- _What you should do_:
Whenever a line of the listing contains the string "assert", return that line.

[Opening Data for the task section]

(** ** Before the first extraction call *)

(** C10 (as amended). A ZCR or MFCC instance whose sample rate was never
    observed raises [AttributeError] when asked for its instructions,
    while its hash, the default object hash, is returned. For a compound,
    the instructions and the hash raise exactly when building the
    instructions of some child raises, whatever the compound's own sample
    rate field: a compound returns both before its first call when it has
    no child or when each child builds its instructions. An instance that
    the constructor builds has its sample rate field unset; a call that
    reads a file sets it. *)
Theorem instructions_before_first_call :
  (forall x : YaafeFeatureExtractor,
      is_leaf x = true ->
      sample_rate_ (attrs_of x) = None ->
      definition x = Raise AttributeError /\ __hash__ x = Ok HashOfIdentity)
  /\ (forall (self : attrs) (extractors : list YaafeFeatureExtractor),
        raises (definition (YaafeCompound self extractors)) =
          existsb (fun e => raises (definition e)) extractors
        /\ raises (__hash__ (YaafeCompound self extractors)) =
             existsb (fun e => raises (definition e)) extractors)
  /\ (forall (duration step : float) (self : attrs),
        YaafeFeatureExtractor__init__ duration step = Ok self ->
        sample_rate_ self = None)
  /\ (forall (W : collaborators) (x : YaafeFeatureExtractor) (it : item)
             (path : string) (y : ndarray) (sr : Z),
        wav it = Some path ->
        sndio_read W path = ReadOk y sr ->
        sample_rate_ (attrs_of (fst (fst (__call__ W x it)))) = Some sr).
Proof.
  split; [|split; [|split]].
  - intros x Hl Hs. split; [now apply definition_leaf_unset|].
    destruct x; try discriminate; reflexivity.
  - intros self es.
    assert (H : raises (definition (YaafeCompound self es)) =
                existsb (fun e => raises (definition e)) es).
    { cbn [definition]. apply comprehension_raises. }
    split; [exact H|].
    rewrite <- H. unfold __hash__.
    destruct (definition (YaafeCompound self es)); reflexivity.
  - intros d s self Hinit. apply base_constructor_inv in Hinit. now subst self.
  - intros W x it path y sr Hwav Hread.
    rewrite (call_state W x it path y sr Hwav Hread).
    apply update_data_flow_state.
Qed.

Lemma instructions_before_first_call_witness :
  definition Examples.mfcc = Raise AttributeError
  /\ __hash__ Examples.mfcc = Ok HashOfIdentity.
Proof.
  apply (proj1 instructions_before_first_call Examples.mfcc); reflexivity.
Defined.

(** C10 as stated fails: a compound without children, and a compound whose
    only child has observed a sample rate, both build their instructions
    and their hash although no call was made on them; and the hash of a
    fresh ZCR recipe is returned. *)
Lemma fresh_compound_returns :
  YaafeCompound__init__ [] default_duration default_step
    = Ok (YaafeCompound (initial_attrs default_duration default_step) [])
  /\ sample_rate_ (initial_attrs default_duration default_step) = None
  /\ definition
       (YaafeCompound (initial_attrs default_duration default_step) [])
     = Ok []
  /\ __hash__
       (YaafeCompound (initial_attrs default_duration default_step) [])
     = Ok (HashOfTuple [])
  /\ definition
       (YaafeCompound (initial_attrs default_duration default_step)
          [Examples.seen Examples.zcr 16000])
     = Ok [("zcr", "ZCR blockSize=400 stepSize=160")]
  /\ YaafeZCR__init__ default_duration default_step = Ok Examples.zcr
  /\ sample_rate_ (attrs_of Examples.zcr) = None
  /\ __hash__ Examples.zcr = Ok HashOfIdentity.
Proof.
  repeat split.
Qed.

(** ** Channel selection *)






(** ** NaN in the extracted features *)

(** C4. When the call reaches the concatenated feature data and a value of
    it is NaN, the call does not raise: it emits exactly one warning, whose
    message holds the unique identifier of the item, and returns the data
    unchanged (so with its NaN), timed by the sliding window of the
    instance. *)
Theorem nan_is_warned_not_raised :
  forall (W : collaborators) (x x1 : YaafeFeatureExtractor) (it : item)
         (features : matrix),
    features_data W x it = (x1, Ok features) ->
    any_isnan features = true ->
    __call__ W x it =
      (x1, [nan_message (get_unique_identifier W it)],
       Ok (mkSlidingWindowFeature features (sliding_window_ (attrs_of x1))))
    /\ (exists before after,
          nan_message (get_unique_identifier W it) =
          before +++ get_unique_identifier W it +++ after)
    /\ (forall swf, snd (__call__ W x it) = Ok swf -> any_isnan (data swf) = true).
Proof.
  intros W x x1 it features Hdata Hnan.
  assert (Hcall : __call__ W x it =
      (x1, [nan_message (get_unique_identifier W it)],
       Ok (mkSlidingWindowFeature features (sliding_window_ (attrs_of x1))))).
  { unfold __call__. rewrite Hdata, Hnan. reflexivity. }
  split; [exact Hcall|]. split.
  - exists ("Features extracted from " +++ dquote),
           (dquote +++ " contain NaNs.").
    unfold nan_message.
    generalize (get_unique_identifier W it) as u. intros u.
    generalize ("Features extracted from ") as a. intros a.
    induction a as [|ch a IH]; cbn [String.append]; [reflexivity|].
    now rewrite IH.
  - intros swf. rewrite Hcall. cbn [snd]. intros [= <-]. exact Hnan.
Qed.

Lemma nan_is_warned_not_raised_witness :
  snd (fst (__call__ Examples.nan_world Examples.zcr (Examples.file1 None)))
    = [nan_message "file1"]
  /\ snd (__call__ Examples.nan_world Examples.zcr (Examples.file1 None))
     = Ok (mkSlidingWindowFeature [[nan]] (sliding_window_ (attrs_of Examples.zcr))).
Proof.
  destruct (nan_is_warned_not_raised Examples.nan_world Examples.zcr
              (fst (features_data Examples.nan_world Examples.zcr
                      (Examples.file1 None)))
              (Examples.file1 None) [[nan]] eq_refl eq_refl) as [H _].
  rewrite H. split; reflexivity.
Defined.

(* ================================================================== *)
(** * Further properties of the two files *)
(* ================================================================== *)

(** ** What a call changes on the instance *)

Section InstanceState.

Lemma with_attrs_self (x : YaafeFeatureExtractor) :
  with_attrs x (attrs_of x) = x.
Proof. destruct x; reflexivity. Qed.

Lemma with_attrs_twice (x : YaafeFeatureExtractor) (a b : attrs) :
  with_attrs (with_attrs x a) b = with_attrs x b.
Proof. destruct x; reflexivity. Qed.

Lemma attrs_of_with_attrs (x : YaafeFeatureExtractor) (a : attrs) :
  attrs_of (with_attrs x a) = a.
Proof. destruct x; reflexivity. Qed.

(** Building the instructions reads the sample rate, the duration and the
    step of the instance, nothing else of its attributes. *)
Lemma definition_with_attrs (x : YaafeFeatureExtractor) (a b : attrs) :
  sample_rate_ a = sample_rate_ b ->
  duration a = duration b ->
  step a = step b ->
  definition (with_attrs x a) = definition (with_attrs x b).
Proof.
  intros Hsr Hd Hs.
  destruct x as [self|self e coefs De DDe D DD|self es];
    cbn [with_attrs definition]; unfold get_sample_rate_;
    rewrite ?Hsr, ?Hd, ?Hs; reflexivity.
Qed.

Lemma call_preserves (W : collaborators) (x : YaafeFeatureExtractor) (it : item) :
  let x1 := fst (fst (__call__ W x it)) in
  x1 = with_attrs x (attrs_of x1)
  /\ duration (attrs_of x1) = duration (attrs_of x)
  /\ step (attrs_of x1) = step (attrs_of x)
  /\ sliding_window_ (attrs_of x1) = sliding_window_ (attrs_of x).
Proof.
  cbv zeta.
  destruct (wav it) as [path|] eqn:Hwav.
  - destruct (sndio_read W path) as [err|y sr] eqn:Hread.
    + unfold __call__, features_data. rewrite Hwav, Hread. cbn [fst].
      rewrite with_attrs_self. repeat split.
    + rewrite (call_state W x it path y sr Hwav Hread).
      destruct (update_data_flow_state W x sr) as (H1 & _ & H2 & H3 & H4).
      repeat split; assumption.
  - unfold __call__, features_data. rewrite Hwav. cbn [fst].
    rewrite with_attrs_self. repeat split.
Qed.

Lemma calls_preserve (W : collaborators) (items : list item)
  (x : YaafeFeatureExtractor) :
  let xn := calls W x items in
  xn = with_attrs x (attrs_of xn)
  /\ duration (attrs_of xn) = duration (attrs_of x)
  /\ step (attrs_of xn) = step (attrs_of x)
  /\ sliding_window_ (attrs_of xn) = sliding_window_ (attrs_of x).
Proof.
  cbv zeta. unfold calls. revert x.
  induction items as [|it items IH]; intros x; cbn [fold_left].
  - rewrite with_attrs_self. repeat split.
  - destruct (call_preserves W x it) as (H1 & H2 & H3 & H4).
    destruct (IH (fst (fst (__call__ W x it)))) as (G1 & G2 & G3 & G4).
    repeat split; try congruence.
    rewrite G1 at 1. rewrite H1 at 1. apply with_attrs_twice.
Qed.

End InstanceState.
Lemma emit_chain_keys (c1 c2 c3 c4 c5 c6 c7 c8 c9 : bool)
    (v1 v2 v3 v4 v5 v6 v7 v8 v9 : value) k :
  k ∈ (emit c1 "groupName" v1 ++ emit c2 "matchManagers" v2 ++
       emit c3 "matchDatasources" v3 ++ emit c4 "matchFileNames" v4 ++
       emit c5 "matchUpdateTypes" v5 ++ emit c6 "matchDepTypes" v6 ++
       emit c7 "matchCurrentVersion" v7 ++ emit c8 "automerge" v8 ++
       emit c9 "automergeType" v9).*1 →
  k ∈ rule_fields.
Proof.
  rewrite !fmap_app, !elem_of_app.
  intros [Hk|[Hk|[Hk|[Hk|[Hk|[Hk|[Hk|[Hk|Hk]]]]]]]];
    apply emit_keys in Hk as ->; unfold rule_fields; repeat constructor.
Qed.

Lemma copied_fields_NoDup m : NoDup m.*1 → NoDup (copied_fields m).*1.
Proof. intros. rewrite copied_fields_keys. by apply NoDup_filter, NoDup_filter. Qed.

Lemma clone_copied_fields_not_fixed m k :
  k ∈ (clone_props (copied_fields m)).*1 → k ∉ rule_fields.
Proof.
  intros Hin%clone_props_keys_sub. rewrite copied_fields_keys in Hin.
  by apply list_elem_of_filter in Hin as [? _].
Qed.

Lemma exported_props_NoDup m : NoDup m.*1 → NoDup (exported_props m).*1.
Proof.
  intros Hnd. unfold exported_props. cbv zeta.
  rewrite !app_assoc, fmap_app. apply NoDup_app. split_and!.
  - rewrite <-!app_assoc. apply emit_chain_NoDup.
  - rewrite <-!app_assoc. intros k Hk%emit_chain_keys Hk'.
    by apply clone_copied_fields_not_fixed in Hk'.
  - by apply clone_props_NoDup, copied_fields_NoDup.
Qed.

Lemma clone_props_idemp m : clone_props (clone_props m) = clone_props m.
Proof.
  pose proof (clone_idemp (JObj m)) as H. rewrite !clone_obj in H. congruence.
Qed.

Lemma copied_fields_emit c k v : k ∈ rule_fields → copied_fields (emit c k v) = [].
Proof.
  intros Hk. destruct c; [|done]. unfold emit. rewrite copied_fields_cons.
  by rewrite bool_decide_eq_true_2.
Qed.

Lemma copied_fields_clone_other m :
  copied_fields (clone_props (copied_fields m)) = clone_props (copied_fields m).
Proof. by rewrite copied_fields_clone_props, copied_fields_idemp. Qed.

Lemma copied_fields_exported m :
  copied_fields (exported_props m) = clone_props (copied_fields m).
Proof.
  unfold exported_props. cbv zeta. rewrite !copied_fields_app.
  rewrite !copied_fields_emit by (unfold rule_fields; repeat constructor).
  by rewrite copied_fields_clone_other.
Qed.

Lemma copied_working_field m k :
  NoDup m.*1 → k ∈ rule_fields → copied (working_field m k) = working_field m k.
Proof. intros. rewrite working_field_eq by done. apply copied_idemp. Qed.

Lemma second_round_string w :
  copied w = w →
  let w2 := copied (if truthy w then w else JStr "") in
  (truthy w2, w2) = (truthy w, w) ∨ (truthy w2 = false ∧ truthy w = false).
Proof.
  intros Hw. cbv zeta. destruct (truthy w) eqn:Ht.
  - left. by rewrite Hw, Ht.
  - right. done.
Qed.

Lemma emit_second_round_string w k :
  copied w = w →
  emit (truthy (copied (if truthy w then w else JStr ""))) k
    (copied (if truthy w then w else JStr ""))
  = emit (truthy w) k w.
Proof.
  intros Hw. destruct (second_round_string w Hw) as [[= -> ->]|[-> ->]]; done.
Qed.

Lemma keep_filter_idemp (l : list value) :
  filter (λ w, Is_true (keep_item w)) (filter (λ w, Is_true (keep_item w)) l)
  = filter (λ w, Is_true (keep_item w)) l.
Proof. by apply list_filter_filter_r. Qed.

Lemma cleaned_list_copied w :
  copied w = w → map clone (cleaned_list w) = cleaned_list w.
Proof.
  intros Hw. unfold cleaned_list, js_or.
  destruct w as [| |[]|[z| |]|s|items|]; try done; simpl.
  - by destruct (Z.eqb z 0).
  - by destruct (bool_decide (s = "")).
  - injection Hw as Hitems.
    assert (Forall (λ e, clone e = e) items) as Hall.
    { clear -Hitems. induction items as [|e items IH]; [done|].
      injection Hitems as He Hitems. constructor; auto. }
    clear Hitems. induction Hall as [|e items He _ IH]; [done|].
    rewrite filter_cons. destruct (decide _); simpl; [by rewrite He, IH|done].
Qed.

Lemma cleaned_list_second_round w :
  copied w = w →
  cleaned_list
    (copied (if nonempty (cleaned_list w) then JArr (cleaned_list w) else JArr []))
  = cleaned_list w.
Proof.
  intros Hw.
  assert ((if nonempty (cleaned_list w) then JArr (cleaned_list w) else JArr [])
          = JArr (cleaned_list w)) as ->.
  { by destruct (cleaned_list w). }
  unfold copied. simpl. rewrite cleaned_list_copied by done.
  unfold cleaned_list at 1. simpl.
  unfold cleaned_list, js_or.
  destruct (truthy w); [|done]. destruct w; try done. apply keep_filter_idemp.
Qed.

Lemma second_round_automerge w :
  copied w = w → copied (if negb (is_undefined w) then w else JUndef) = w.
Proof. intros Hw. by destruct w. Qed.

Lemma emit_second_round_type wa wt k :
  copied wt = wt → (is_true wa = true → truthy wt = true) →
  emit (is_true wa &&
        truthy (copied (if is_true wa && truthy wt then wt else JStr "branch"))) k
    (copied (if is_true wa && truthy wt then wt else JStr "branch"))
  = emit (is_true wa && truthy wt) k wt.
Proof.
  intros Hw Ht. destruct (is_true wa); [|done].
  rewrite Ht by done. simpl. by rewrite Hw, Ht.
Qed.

[Closing Data for the task section]

- _Exercise answer_:
    assert (H : raises (definition (YaafeCompound self es)) =
  assert (Hcall : __call__ W x it =
    assert (Forall (λ e, clone e = e) items) as Hall.
  assert ((if nonempty (cleaned_list w) then JArr (cleaned_list w) else JArr [])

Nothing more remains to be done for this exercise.